AIM OF THE EXERCISE: Everything from the line that contains "split; [|split; [by" through the last line of the listing must be copied exactly, with both of those lines included and no others.

EXTRACTED MATERIAL:

Lemma complete_task_route self r task_id project_id s :
  _initialized self = true → wired self r →
  follows_route (complete_task self task_id project_id) s r
    {| primary := V1;
       first_choice := v1_complete_task_call project_id task_id;
       second_choice := v2_complete_task_call task_id project_id (now (fst s));
       failure := TickTickAPIUnavailableError
                    "Could not complete task" "complete_task" |}.
Proof.
  intros Hi Hw. apply follows_route_guarded; [done|].
  eapply follows_route_ext;
    [|apply (two_branches self r V1 _ _ (λ _, ret tt) (λ _, ret tt));
      [done|intros _; apply logs_ret|done]].
  destruct Hw as (Hr & _).
  unfold bind at 1. rewrite (router_flag_wired _ _ _ _ Hr).
  symmetry. unfold bind at 1. rewrite (router_flag_wired _ _ _ _ Hr).
  simpl. destruct (has_v1 r); [done|].
  unfold bind at 1. rewrite (router_flag_wired _ _ _ _ Hr).
  symmetry. unfold bind at 1. rewrite (router_flag_wired _ _ _ _ Hr).
  simpl. destruct (has_v2 r); [|done].
  by destruct s.
Qed.

Lemma create_task_route self r a project_id s :
  _initialized self = true → wired self r →
  resolve_project_id self a = Some project_id →
  let start_str := v2_date_string (CreateTaskArgs.start_date a) in
  let due_str := v2_date_string (CreateTaskArgs.due_date a) in
  follows_route (create_task self a) s r
    {| primary := V2;
       first_choice := v2_create_task_call a project_id start_str due_str;
       second_choice := v1_create_task_call a project_id start_str due_str;
       failure := TickTickAPIUnavailableError
                    "Could not create task" "create_task" |}.
Proof.
  intros Hi Hw Hpid start_str due_str.
  unfold create_task. rewrite Hpid. fold start_str due_str.
  apply follows_route_guarded; [done|].
  set (after_write := λ created : option Task.t,
         match created with
         | Some task => ret task
         | None =>
             bind (router_flag self has_v1) (λ has1,
               if has1
               then bind (on_v1 self
                            (v1_create_task_call a project_id start_str due_str))
                      (λ data, lift (Task_from_v1 data))
               else unavailable "Could not create task" "create_task")
         end).
  eapply follows_route_ext;
    [|apply (two_branches self r V2 _ _
               (λ response,
                  bind (bind (lift (dict_get response "id2etag" (RDict [])))
                          (λ ids, bind (lift (first_key ids)) (λ task_id,
                             if truthy task_id
                             then bind (get_task self (default "" task_id)
                                          (Some project_id))
                                    (λ task, ret (Some task))
                             else ret None)))
                       after_write)
               (λ data, lift (Task_from_v1 data))); [done| |done]].
  - destruct Hw as (Hr & _).
    unfold bind at 1. rewrite (router_flag_wired _ _ _ _ Hr).
    symmetry. unfold bind at 1. rewrite (router_flag_wired _ _ _ _ Hr).
    simpl. destruct (has_v2 r); [|done].
    symmetry. apply bind_assoc.
  - intros response. unfold after_write.
    repeat (split_logs; try apply get_task_logs).
Qed.

Lemma create_project_route self r a s :
  _initialized self = true → wired self r →
  follows_route (create_project self a) s r
    {| primary := V2;
       first_choice := v2_create_project_call a;
       second_choice := v1_create_project_call a;
       failure := TickTickAPIUnavailableError
                    "Could not create project" "create_project" |}.
Proof.
  intros Hi Hw.
  unfold create_project.
  apply follows_route_guarded; [done|].
  set (after_write := λ created : option Project.t,
         match created with
         | Some project => ret project
         | None =>
             bind (router_flag self has_v1) (λ has1,
               if has1
               then bind (on_v1 self (v1_create_project_call a))
                      (λ data, lift (Project_from_v1 data))
               else unavailable "Could not create project" "create_project")
         end).
  eapply follows_route_ext;
    [|apply (two_branches self r V2 _ _
               (λ response,
                  bind (bind (lift (dict_get response "id2etag" (RDict [])))
                          (λ ids, bind (lift (first_key ids)) (λ project_id,
                             if truthy project_id
                             then bind (get_project self (default "" project_id))
                                    (λ project, ret (Some project))
                             else ret None)))
                       after_write)
               (λ data, lift (Project_from_v1 data))); [done| |done]].
  - destruct Hw as (Hr & _).
    unfold bind at 1. rewrite (router_flag_wired _ _ _ _ Hr).
    symmetry. unfold bind at 1. rewrite (router_flag_wired _ _ _ _ Hr).
    simpl. destruct (has_v2 r); [|done].
    symmetry. apply bind_assoc.
  - intros response. unfold after_write.
    repeat (split_logs; try apply get_project_logs).
Qed.

(** The other branch of a creation, entered after the V2 write. *)
Lemma creation_other_branch {A} self r (c : call) (f : raw → res A)
    (v : A → value) (err : exn) (s1 : env) :
  wired self r →
  (has_v1 r = true →
     returning v
       (bind (router_flag self has_v1) (λ has1,
          if has1 then bind (on_v1 self c) (λ data, lift (f data))
          else raise err)) s1 =
       (match converted f (fst (perform c (fst s1))) with
        | Ok a => Ok (v a)
        | Raise e => Raise e
        end,
        (snd (perform c (fst s1)), (snd s1 ++ [c])%list))) ∧
  (has_v1 r = false →
     returning v
       (bind (router_flag self has_v1) (λ has1,
          if has1 then bind (on_v1 self c) (λ data, lift (f data))
          else raise err)) s1 = (Raise err, s1)).
Proof.
  intros Hw. destruct (wired_clients _ _ Hw) as (Hr & Hc1 & _).
  split; intros H1; rewrite returning_outcome.
  - erewrite bind_ok by (by apply router_flag_wired). rewrite H1.
    destruct (perform c (fst s1)) as [out w'] eqn:Hp.
    erewrite converted_call
      by (rewrite on_v1_present by auto; by apply await_performs).
    done.
  - erewrite bind_ok by (by apply router_flag_wired). by rewrite H1.
Qed.

Lemma writes_settle op self s r ro :
  _initialized self = true → wired self r →
  write_route self (fst s) op = Some ro →
  settles_after_write op self s r ro.
Proof.
  intros Hi Hw Hroute Hu x w Hp s1 other_branch.
  subst other_branch. cbv beta.
  destruct (wired_clients _ _ Hw) as (Hr & Hc1 & Hc2).
  destruct op; try exact I; simpl in Hroute.
  - (* create_task *)
    intros ids task_id project_id Hids Hkey Hpid.
    rewrite Hpid in Hroute. injection Hroute as <-. simpl in *.
    unfold run. rewrite !returning_outcome.
    rewrite (create_task_after_ack self r a s project_id x w ids task_id)
      by auto.
    fold s1. destruct (truthy task_id); [done|].
    pose proof (creation_other_branch self r
                  (v1_create_task_call a project_id
                     (v2_date_string (CreateTaskArgs.start_date a))
                     (v2_date_string (CreateTaskArgs.due_date a)))
                  Task_from_v1 VTask
                  (TickTickAPIUnavailableError "Could not create task"
                     "create_task") s1 Hw) as [Hyes Hno].
    rewrite !returning_outcome in Hyes, Hno. unfold unavailable.
    split; assumption.
  - (* update_task *)
    injection Hroute as <-. simpl in *.
    unfold run. rewrite !returning_outcome.
    assert (Heq : update_task self task s =
              get_task self (Task.id task) (Some (Task.project_id task)) s1).
    { unfold update_task. rewrite guarded_ok by done.
      erewrite bind_ok by (by apply router_flag_wired). rewrite Hu.
      erewrite bind_ok
        by (rewrite on_v2_present by auto; by apply await_performs).
      done. }
    by rewrite Heq.
  - (* complete_task *)
    injection Hroute as <-. simpl in *.
    unfold run. rewrite returning_outcome.
    unfold complete_task. rewrite guarded_ok by done.
    erewrite bind_ok by (by apply router_flag_wired). rewrite Hu.
    erewrite bind_ok
      by (rewrite on_v1_present by auto; by apply await_performs).
    done.
  - (* delete_task *)
    injection Hroute as <-. simpl in *.
    unfold run. rewrite returning_outcome.
    unfold delete_task. rewrite guarded_ok by done.
    erewrite bind_ok by (by apply router_flag_wired). rewrite Hu.
    erewrite bind_ok
      by (rewrite on_v2_present by auto; by apply await_performs).
    done.
  - (* create_project *)
    intros ids project_id Hids Hkey.
    injection Hroute as <-. simpl in *.
    unfold run. rewrite !returning_outcome.
    rewrite (create_project_after_ack self r a s x w ids project_id) by auto.
    fold s1. destruct (truthy project_id); [done|].
    pose proof (creation_other_branch self r (v1_create_project_call a)
                  Project_from_v1 VProject
                  (TickTickAPIUnavailableError "Could not create project"
                     "create_project") s1 Hw) as [Hyes Hno].
    rewrite !returning_outcome in Hyes, Hno. unfold unavailable.
    split; assumption.
  - (* delete_project *)
    injection Hroute as <-. simpl in *.
    unfold run. rewrite returning_outcome.
    unfold delete_project. rewrite guarded_ok by done.
    erewrite bind_ok by (by apply router_flag_wired). rewrite Hu.
    erewrite bind_ok
      by (rewrite on_v2_present by auto; by apply await_performs).
    done.
Qed.
(** C1, as the code has it, for each of the six write operations with two
    branches (create, update, complete and delete task, create and delete
    project).  The operation follows its route: the client named first is
    attempted first when the router reports it usable, and a failure of
    that write is raised to the caller as it is, with no call on the other
    client; the other client's write is the one call made when the router
    reports the first unusable and the other usable, and its failure is
    raised as it is; the unavailable error, of class
    [TickTickAPIUnavailableError] and carrying the name of the operation,
    is raised without any call when the router reports neither usable.
    When the primary write returns, the operation settles as
    [settles_after_write] says: the deletions and the completion are done,
    the update reads the task back, and a creation reads the created
    object back or, without an id in the acknowledgment, goes on to the
    other branch.  [create_task] has a route once its project id is
    resolved; when it is not, it raises the configuration error of the
    validation and calls nothing. *)
Theorem write_falls_back_on_absence_only
    (op : Operation.t) (self : t) (s : env) (r : APIRouter) :
  _initialized self = true →
  wired self r →
  (∀ ro, write_route self (fst s) op = Some ro →
     follows_route (run op self) s r ro ∧
     settles_after_write op self s r ro ∧
     exn_class (failure ro) = "TickTickAPIUnavailableError" ∧
     exn_operation (failure ro) = Some (Operation.name op)) ∧
  (∀ a, op = Operation.create_task a →
     resolve_project_id self a = None →
     write_route self (fst s) op = None ∧
     run op self s =
       (Raise (TickTickConfigurationError
                 "No project ID provided and inbox ID unknown"), s)).
Proof.
  intros Hi Hw. split.
  - intros ro Hroute.
    split; [|split; [by apply writes_settle|]].
    + destruct op; try discriminate; simpl in Hroute.
      * destruct (resolve_project_id self a) as [project_id|] eqn:Hpid;
          [|done].
        injection Hroute as <-.
        apply follows_route_returning. by apply create_task_route.
      * injection Hroute as <-.
        apply follows_route_returning. by apply update_task_route.
      * injection Hroute as <-.
        apply follows_route_returning. by apply complete_task_route.
      * injection Hroute as <-.
        apply follows_route_returning. by apply delete_task_route.
      * injection Hroute as <-.
        apply follows_route_returning. by apply create_project_route.
      * injection Hroute as <-.
        apply follows_route_returning. by apply delete_project_route.
    + destruct op; try discriminate; simpl in Hroute;
        try (injection Hroute as <-; done).
      destruct (resolve_project_id self a); [|done].
      by injection Hroute as <-.
  - intros a -> Hnone. simpl. rewrite Hnone. split; [done|].
    rewrite returning_outcome. unfold create_task.
    rewrite guarded_ok by done. by rewrite Hnone.
Qed.
End RouteFacts.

EXPECTED ANSWER:
    split; [|split; [by apply writes_settle|]].
    + destruct op; try discriminate; simpl in Hroute.
      * destruct (resolve_project_id self a) as [project_id|] eqn:Hpid;
          [|done].
        injection Hroute as <-.
        apply follows_route_returning. by apply create_task_route.
      * injection Hroute as <-.
        apply follows_route_returning. by apply update_task_route.
      * injection Hroute as <-.
        apply follows_route_returning. by apply complete_task_route.
      * injection Hroute as <-.
        apply follows_route_returning. by apply delete_task_route.
      * injection Hroute as <-.
        apply follows_route_returning. by apply create_project_route.
      * injection Hroute as <-.
        apply follows_route_returning. by apply delete_project_route.
    + destruct op; try discriminate; simpl in Hroute;
        try (injection Hroute as <-; done).
      destruct (resolve_project_id self a); [|done].
      by injection Hroute as <-.
  - intros a -> Hnone. simpl. rewrite Hnone. split; [done|].
    rewrite returning_outcome. unfold create_task.
    rewrite guarded_ok by done. by rewrite Hnone.
Qed.
End RouteFacts.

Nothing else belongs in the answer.